On the civil side, Bombardier, Gulfstream and other manufacturers will be displaying their jets such as the Global 6000, Gulfstream G450 and G650. Bombardier will have a Q400 on display and Airbus Helicopters will have several of its rotorcraft on show. The presence of many other aircraft is still being negotiated – for instance, Embraer is still deciding what to bring.
The Airplane Factory will try and set a world record at AAD 2014 by building one of their Sling light aircraft at the show, which is set to fly by the time the exhibition concludes.
Less than three months after it performed its maiden flight, the Paramount Group Advanced High-performance Reconnaissance Light Aircraft (AHRLAC) will fly in to Waterkloof at the beginning of the show and be exhibited as a static display. As the first military fixed wing manned aircraft to be designed and built in South Africa in decades, it is expected to attract considerable interest.
Unfortunately no unmanned aerial vehicles (UAVs) will be flying at Waterkloof. The organisers had hoped to have a UAV demonstration at Ditholo 50 km from Pretoria but this is not happening. However, the organisers noted that having UAVs flying is a priority for the next edition of AAD, by which time the South African Civil Aviation Authority (SACAA) should have finished drafting regulations on the operation of UAVs in South African airspace. Nevertheless, over a dozen companies will have their UAVs on static display.
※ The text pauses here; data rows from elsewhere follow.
(** * lucidstate: signals, effect stack, batched scheduler and contexts

    A shallow embedding of [src/src/index.ts].  The whole runtime is one
    [world] record threaded through every operation: the state objects
    created by [state()], the AbortSignals, the module-level effect stack
    [effects], the cleanups attached to callback functions
    ([setCleanup]/[getCleanup]), the scheduler's [executions] map, the
    microtask queue, and a trace of observable events.

    Object identities (callback functions, state objects, AbortSignals) are
    natural numbers.  JavaScript values are [val]: numbers and function
    values; strict equality [===] is [strict_eqb].  User code (bodies of
    effects and subscribers, the cleanups they return, updater functions)
    is a parameter [program]. *)

From Stdlib Require Import List Bool Arith ZArith Lia.
Import ListNotations.

Definition cb := nat.   (* identity of a callback function [() => Cleanup] *)
Definition sig := nat.  (* identity of a [State] object *)
Definition tok := nat.  (* identity of an [AbortSignal] *)

(** JavaScript values stored in states: numbers and functions. *)
Inductive val : Type :=
| VNum (z : Z)
| VFn (f : nat).

(** [a === b] *)
Definition strict_eqb (a b : val) : bool :=
  match a, b with
  | VNum x, VNum y => Z.eqb x y
  | VFn f, VFn g => Nat.eqb f g
  | _, _ => false
  end.

(** [typeof value === "function"] *)
Definition is_function (v : val) : bool :=
  match v with VFn _ => true | VNum _ => false end.

(** User code run by callbacks: [s.get()], [s.set(a)],
    [if (c.get() === v) { i }] and [throw]. *)
Inductive instr : Type :=
| IGet (s : sig)
| ISet (s : sig) (a : val)
| IIf (c : sig) (v : val) (i : instr)
| IThrow.

(** The user program: what each callback does and returns, what each
    cleanup does, and what each function value computes when used as an
    updater. *)
Record program : Type := {
  code : cb -> list instr;
  result : cb -> option nat;
  cleanup_code : nat -> list instr;
  apply_fn : nat -> val -> val
}.

(** [type Effect = { fn; options?: { signal? } }] *)
Record effect_entry : Type := { e_fn : cb; e_opt : option tok }.

(** The listener [() => subscribers.delete(fn)] registered by [subscribe]. *)
Inductive listener : Type :=
| LUnsub (s : sig) (fn : cb).

(** An [AbortSignal]: its [aborted] flag and its abort listeners. *)
Record token : Type := { aborted : bool; listeners : list listener }.

(** A state object: [stateValue] and the [subscribers] Set (insertion
    ordered). *)
Record srec : Type := { value : val; subscribers : list cb }.

(** [{ snapshot, update }] *)
Record dep : Type := { snapshot : val; update : val }.

(** [Deps = Map<State, dep>]: ordered, never deleted from. *)
Definition deps := list (sig * dep).

(** [executions: Map<fn, Deps>] with JavaScript's Map semantics: entries in
    insertion order, a deleted entry leaves an empty slot ([None]) so that a
    live iterator keeps its position, [set] of a new key appends. *)
Definition emap := list (option (cb * deps)).

Inductive event : Type :=
| ERun (fn : cb)            (* a callback is invoked *)
| ECleanup (fn : cb)        (* the cleanup stored on [fn] is invoked *)
| EQueue (fn : cb) (s : sig)(* [scheduler.queue(fn, s, ...)] *)
| EArm                      (* [queueMicrotask(flush)] *)
| EAbort (t : tok)          (* an AbortSignal fires *)
| ECtxRun (t : tok)         (* a context body runs with signal [t] *)
| ECtxCleanup (c : nat).    (* a context cleanup runs *)

Record world : Type := {
  sigs : sig -> srec;
  toks : tok -> token;
  next_tok : nat;
  stack : list effect_entry;
  cleanups : cb -> option nat;
  executions : emap;
  mtasks : nat;
  trace : list event
}.

Definition set_sigs f w :=
  {| sigs := f; toks := toks w; next_tok := next_tok w; stack := stack w;
     cleanups := cleanups w; executions := executions w; mtasks := mtasks w;
     trace := trace w |}.
Definition set_toks f w :=
  {| sigs := sigs w; toks := f; next_tok := next_tok w; stack := stack w;
     cleanups := cleanups w; executions := executions w; mtasks := mtasks w;
     trace := trace w |}.
Definition set_next_tok n w :=
  {| sigs := sigs w; toks := toks w; next_tok := n; stack := stack w;
     cleanups := cleanups w; executions := executions w; mtasks := mtasks w;
     trace := trace w |}.
Definition set_stack st w :=
  {| sigs := sigs w; toks := toks w; next_tok := next_tok w; stack := st;
     cleanups := cleanups w; executions := executions w; mtasks := mtasks w;
     trace := trace w |}.
Definition set_cleanups f w :=
  {| sigs := sigs w; toks := toks w; next_tok := next_tok w; stack := stack w;
     cleanups := f; executions := executions w; mtasks := mtasks w;
     trace := trace w |}.
Definition set_executions m w :=
  {| sigs := sigs w; toks := toks w; next_tok := next_tok w; stack := stack w;
     cleanups := cleanups w; executions := m; mtasks := mtasks w;
     trace := trace w |}.
Definition set_mtasks n w :=
  {| sigs := sigs w; toks := toks w; next_tok := next_tok w; stack := stack w;
     cleanups := cleanups w; executions := executions w; mtasks := n;
     trace := trace w |}.
Definition emit (e : event) w :=
  {| sigs := sigs w; toks := toks w; next_tok := next_tok w; stack := stack w;
     cleanups := cleanups w; executions := executions w; mtasks := mtasks w;
     trace := trace w ++ [e] |}.

Definition upd {A} (f : nat -> A) (k : nat) (x : A) : nat -> A :=
  fun k' => if Nat.eqb k' k then x else f k'.

Definition sig_of (s : sig) w := sigs w s.
Definition value_of (s : sig) w := value (sigs w s).
Definition subs_of (s : sig) w := subscribers (sigs w s).

(** [setCleanup(fn, v)] *)
Definition set_cleanup (fn : cb) (c : option nat) w :=
  set_cleanups (upd (cleanups w) fn c) w.

(** The world right after the module is loaded and [state(init s)] has
    been called for every state [s]. *)
Definition init_world (init : sig -> val) : world :=
  {| sigs := fun s => {| value := init s; subscribers := [] |};
     toks := fun _ => {| aborted := false; listeners := [] |};
     next_tok := 0; stack := []; cleanups := fun _ => None;
     executions := []; mtasks := 0; trace := [] |}.

(** ** The [executions] map *)

Fixpoint m_get (k : cb) (m : emap) : option deps :=
  match m with
  | [] => None
  | Some (k', d) :: r => if Nat.eqb k k' then Some d else m_get k r
  | None :: r => m_get k r
  end.

Definition m_delete (k : cb) (m : emap) : emap :=
  map (fun sl => match sl with
                 | Some (k', d) => if Nat.eqb k k' then None else sl
                 | None => None
                 end) m.

Fixpoint m_replace (k : cb) (d : deps) (m : emap) : emap :=
  match m with
  | [] => []
  | Some (k', d') :: r =>
      if Nat.eqb k k' then Some (k', d) :: r else Some (k', d') :: m_replace k d r
  | None :: r => None :: m_replace k d r
  end.

Definition m_set (k : cb) (d : deps) (m : emap) : emap :=
  match m_get k m with
  | Some _ => m_replace k d m
  | None => m ++ [Some (k, d)]
  end.

Definition m_size (m : emap) : nat :=
  length (filter (fun sl => match sl with Some _ => true | None => false end) m).

(** Keys of the live entries, in iteration order. *)
Fixpoint m_keys (m : emap) : list cb :=
  match m with
  | [] => []
  | Some (k, _) :: r => k :: m_keys r
  | None :: r => m_keys r
  end.

(** ** [Deps] maps *)

Fixpoint d_get (s : sig) (d : deps) : option dep :=
  match d with
  | [] => None
  | (s', x) :: r => if Nat.eqb s s' then Some x else d_get s r
  end.

Fixpoint d_set (s : sig) (x : dep) (d : deps) : deps :=
  match d with
  | [] => [(s, x)]
  | (s', y) :: r => if Nat.eqb s s' then (s', x) :: r else (s', y) :: d_set s x r
  end.

(** ** [createEffectScheduler().queue] *)

Definition arm w := emit EArm (set_mtasks (S (mtasks w)) w).

Definition queue (fn : cb) (s : sig) (snap upd_v : val) (w : world) : world :=
  let ds := match m_get fn (executions w) with Some d => d | None => [] end in
  let m1 := m_delete fn (executions w) in
  let ds' := match d_get s ds with
             | Some x => d_set s {| snapshot := snapshot x; update := upd_v |} ds
             | None => d_set s {| snapshot := snap; update := upd_v |} ds
             end in
  let m2 := m_set fn ds' m1 in
  let w1 := set_executions m2 (emit (EQueue fn s) w) in
  if Nat.ltb 1 (m_size m2) then w1 else arm w1.

(** ** AbortSignals *)

(** [controller.abort()]: a signal fires at most once; its listeners run in
    registration order. *)
Definition run_listener (l : listener) (w : world) : world :=
  match l with
  | LUnsub s fn =>
      let r := sigs w s in
      set_sigs (upd (sigs w) s {| value := value r;
        subscribers := filter (fun x => negb (Nat.eqb x fn)) (subscribers r) |}) w
  end.

Definition abort (t : tok) (w : world) : world :=
  let k := toks w t in
  if aborted k then w
  else fold_left (fun acc l => run_listener l acc) (listeners k)
         (emit (EAbort t)
            (set_toks (upd (toks w) t {| aborted := true; listeners := listeners k |}) w)).

(** [signal.addEventListener("abort", l)]; on a signal that has already
    fired the listener is recorded but never called. *)
Definition add_listener (t : tok) (l : listener) (w : world) : world :=
  let k := toks w t in
  set_toks (upd (toks w) t {| aborted := aborted k; listeners := listeners k ++ [l] |}) w.

(** [new AbortController()] *)
Definition new_controller (w : world) : tok * world :=
  let t := next_tok w in
  (t, set_next_tok (S t)
        (set_toks (upd (toks w) t {| aborted := false; listeners := [] |}) w)).

(** ** State objects ([state()]) *)

(** [subscribe(fn, options)] *)
Definition subscribe (s : sig) (fn : cb) (opt : option tok) (w : world) : world :=
  let r := sigs w s in
  let w1 := if existsb (Nat.eqb fn) (subscribers r) then w
            else set_sigs (upd (sigs w) s {| value := value r;
                                             subscribers := subscribers r ++ [fn] |}) w in
  match opt with
  | Some t => add_listener t (LUnsub s fn) w1
  | None => w1
  end.

(** The function returned by [subscribe]: [() => subscribers.delete(fn)] *)
Definition unsubscribe (s : sig) (fn : cb) (w : world) : world :=
  run_listener (LUnsub s fn) w.

Fixpoint last_opt {A} (l : list A) : option A :=
  match l with
  | [] => None
  | [x] => Some x
  | _ :: r => last_opt r
  end.

(** [effects.current()]: [stack[stack.length - 1]] *)
Definition current (w : world) : option effect_entry := last_opt (stack w).

(** [get()] *)
Definition get (s : sig) (w : world) : world * val :=
  let w1 := match current w with
            | Some e => subscribe s (e_fn e) (e_opt e) w
            | None => w
            end in
  (w1, value_of s w1).

Section Runtime.

Variable P : program.

(** [(value as (prev: T) => T)(stateValue)] *)
Definition call_updater (a old : val) : val :=
  match a with VFn f => apply_fn P f old | VNum _ => a end.

(** [set(value)] *)
Definition sset (s : sig) (a : val) (w : world) : world :=
  let old := value_of s w in
  let nv := if is_function a then call_updater a old else a in
  if strict_eqb old nv then w
  else
    let w1 := set_sigs (upd (sigs w) s {| value := nv; subscribers := subs_of s w |}) w in
    fold_left (fun acc fn => queue fn s old nv acc) (subs_of s w) w1.

Inductive outcome : Type := Normal | Thrown | OutOfFuel.

Fixpoint exec_instr (i : instr) (w : world) : world * outcome :=
  match i with
  | IGet s => (fst (get s w), Normal)
  | ISet s a => (sset s a w, Normal)
  | IIf c v j =>
      let (w1, x) := get c w in
      if strict_eqb x v then exec_instr j w1 else (w1, Normal)
  | IThrow => (w, Thrown)
  end.

Fixpoint exec_code (l : list instr) (w : world) : world * outcome :=
  match l with
  | [] => (w, Normal)
  | i :: r =>
      let (w1, o) := exec_instr i w in
      match o with
      | Normal => exec_code r w1
      | _ => (w1, o)
      end
  end.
Another disappointment to visitors will be the fact that the United States yesterday cancelled plans to bring out an eight-engined Boeing B-52 bomber. However, the US Air Force will fly out a Boeing C-17 Globemaster III and Lockheed Martin C-130H Hercules. The New Zealand and Pakistani Air Forces were contemplating bringing out aircraft to AAD but these plans have been shelved. Zimbabwe was scheduled to fly a K-8 jet trainer but after last week’s crash that killed two of their pilots, this is uncertain. However, a full air show schedule will be available just before the show starts.
Firefighting helicopters will perform a demonstration during the show while Paramount will have an anti-rhino poaching demonstration using a Gazelle helicopter. Other highlights include a vehicle mobility track, which will allow military vehicles to show off their capabilities, and a mini-war re-enactment.